„… dass bei Arbeit zu Zweien nie reine Dichtung entsteht“. Kollaboratives Schreiben bei Ernst Toller und Bertolt Brecht als (Miss-)Erfolg
摘要
Der Beitrag setzt sich mit den verschiedenen Formen der literarischen Zusammenarbeit im Werk Ernst Tollers auseinander und vergleicht sie mit jenen Bertolt Brechts. Während die kollaborative Schreibpraxis Brechts schon ausgiebig erforscht ist, standen die gemeinsam mit anderen entstandenen Werke Tollers bislang weniger im Fokus, was unter anderem daran liegt, dass sie zu den weniger erfolgreichen Stücken Tollers zählen, während Brecht die Kollaboration zum Grundprinzip erhob und auch die in Zusammenarbeit mit anderen entstandenen Stücke stark zu seiner Kanonisierung beitrugen.
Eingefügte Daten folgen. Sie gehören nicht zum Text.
Lemma WInv_render r a snap s : WInv s -> WInv (render r a snap s).
Proof.
  intros HI. pose proof HI as [Hd Hc Hp]. unfold render.
  destruct (w_mounted s) eqn:Hm; cbn [negb]; [|exact HI].
  assert (Hp1 : let s1 := set_props r a s in
                if s1.(w_mounted) && s1.(eff_has_cleanup) then exists cb, live_cb s1 cb
                else s1.(raf_pending) = []) by exact (winv_pending s HI).
  cbn zeta in Hp1.
  destruct (Bool.eqb _ r && analyser_eqb _ a) eqn:Heq.
  - apply andb_true_iff in Heq as [E1 E2]. apply Bool.eqb_prop in E1. apply analyser_eqb_eq in E2.
    specialize (Hd eq_refl). specialize (Hc eq_refl).
    constructor; cbn [set_props w_mounted eff_deps eff_has_cleanup isRecording analyserNode] in *;
      auto.
    intros _. destruct (eff_deps s); cbn in *; congruence.
  - rewrite (cleanup_fields _ Hp1 Hm). apply WInv_effect; cbn; auto.
Qed.

Lemma WInv_frame snap s : WInv s -> WInv (frame snap s).
Proof.
  intros [Hd Hc Hp]. destruct (w_mounted s && eff_has_cleanup s) eqn:E.
  - destruct Hp as (cb & Hl).
    destruct (live_cb_frame snap s cb Hl) as (Hl' & Fm & Fd & Fc & Fi & Fa & _).
    constructor; rewrite ?Fm, ?Fd, ?Fc, ?Fi, ?Fa, ?E; eauto.
  - rewrite frame_idle by exact Hp. now constructor; rewrite ?E.
Qed.

Lemma WInv_wstep s e : WInv s -> WInv (wstep s e).
Proof. destruct e; cbn [wstep]; auto using WInv_render, WInv_frame, WInv_unmount. Qed.

Lemma wreachable_WInv s : wreachable s -> WInv s.
Proof. induction 1; auto using WInv_mount, WInv_wstep. Qed.

(** With nothing scheduled, frames do nothing. *)
Lemma frames_idle s snaps : s.(raf_pending) = [] -> run wstep s (map Frame snaps) = s.
Proof. intros Hp. induction snaps as [|d snaps IH]; cbn; [reflexivity|]. now rewrite frame_idle. Qed.

(** A state that schedules no frame: unmounted, or mounted without a
    recording analyser. *)
Lemma WInv_no_loop s :
  WInv s -> (s.(w_mounted) = true -> s.(isRecording) = false) -> s.(raf_pending) = [].
Proof.
  intros [Hd Hc Hp] Hr. destruct (w_mounted s) eqn:Hm; [|exact Hp].
  rewrite Hc, Hd, Hr in Hp by reflexivity. exact Hp.
Qed.

Lemma wstep_unmount_mounted s : (wstep s Unmount).(w_mounted) = false.
Proof. cbn [wstep]. unfold unmount. destruct (w_mounted s) eqn:Hm; [reflexivity | exact Hm]. Qed.

Lemma effect_isRecording snap x : (effect snap x).(isRecording) = x.(isRecording).
Proof.
  unfold effect. destruct (isRecording x) eqn:E, (analyserNode x) as [an|]; try (cbn; congruence).
  match goal with |- isRecording (draw ?cb ?snap ?y) = _ =>
    destruct (draw_fields cb snap y) as (_&_&_&_&_&_&Pi&_) end. now rewrite Pi.
Qed.

Lemma cleanup_isRecording x : (cleanup x).(isRecording) = x.(isRecording).
Proof. unfold cleanup. now destruct (eff_has_cleanup x), (Nat.eqb (animationFrameIdRef x) 0). Qed.

Lemma render_props r a snap s :
  (render r a snap s).(w_mounted) = true -> (render r a snap s).(isRecording) = r.
Proof.
  unfold render. destruct (w_mounted s) eqn:Hm; cbn [negb]; [|congruence].
  intros _. destruct (_ && _); [reflexivity|].
  now rewrite effect_isRecording, cleanup_isRecording.
Qed.

(** The props and the mount flag, which only a render or an unmount
    changes. *)
Definition props (s : WState) : bool * bool * option Analyser :=
  (s.(w_mounted), s.(isRecording), s.(analyserNode)).

Lemma draw_props cb snap s : props (draw cb snap s) = props s.
Proof.
  destruct (draw_fields cb snap s) as (_&_&_&Pm&_&_&Pi&Pa&_). unfold props. now rewrite Pm, Pi, Pa.
Qed.

Lemma effect_props snap x : props (effect snap x) = props x.
Proof.
  unfold effect. destruct (isRecording x), (analyserNode x) as [an|]; try reflexivity.
  now rewrite draw_props.
Qed.

Lemma cleanup_props x : props (cleanup x) = props x.
Proof. unfold cleanup. now destruct (eff_has_cleanup x), (Nat.eqb (animationFrameIdRef x) 0). Qed.

Lemma frame_props snap s : props (frame snap s) = props s.
Proof.
  unfold frame. change (props s) with (props (set_raf [] s.(raf_next) s)).
  generalize (set_raf [] (raf_next s) s). induction (raf_pending s) as [|[id cb] cbs IH]; intros y; [reflexivity|].
  cbn [run_callbacks]. now rewrite IH, draw_props.
Qed.

(** A render of a mounted visualiser installs its props; a render of an
    unmounted one does nothing. *)
Lemma render_props_eq r a snap s :
  props (render r a snap s) = if s.(w_mounted) then (true, r, a) else props s.
Proof.
  unfold render. destruct (w_mounted s) eqn:Hm; cbn [negb]; [|reflexivity].
  destruct (_ && _); [unfold props; cbn; now rewrite Hm|].
  rewrite effect_props, cleanup_props. unfold props. cbn. now rewrite Hm.
Qed.

Lemma mount_props r a snap next : props (mount r a snap next) = (true, r, a).
Proof. unfold mount. now rewrite effect_props. Qed.

Lemma unmount_not_mounted s : (unmount s).(w_mounted) = false.
Proof. unfold unmount. destruct (w_mounted s) eqn:Hm; [reflexivity | exact Hm]. Qed.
Um mögliche Gründe dafür zu eruieren, geht der Beitrag vor allem anhand zweier Autor*innen, die mit beiden zusammenarbeiteten, Elisabeth Hauptmann und Hermann Borchardt, den Fragen nach, welche Formen der literarischen Zusammenarbeit sich im Werk Tollers ermitteln lassen, welchen Stellenwert Kooperationen für seine Textproduktion hatten, wie die entsprechenden Texte rezipiert wurden und welche die daraus resultierenden Konsequenzen für die Wahrnehmung der Autorschaft Tollers waren.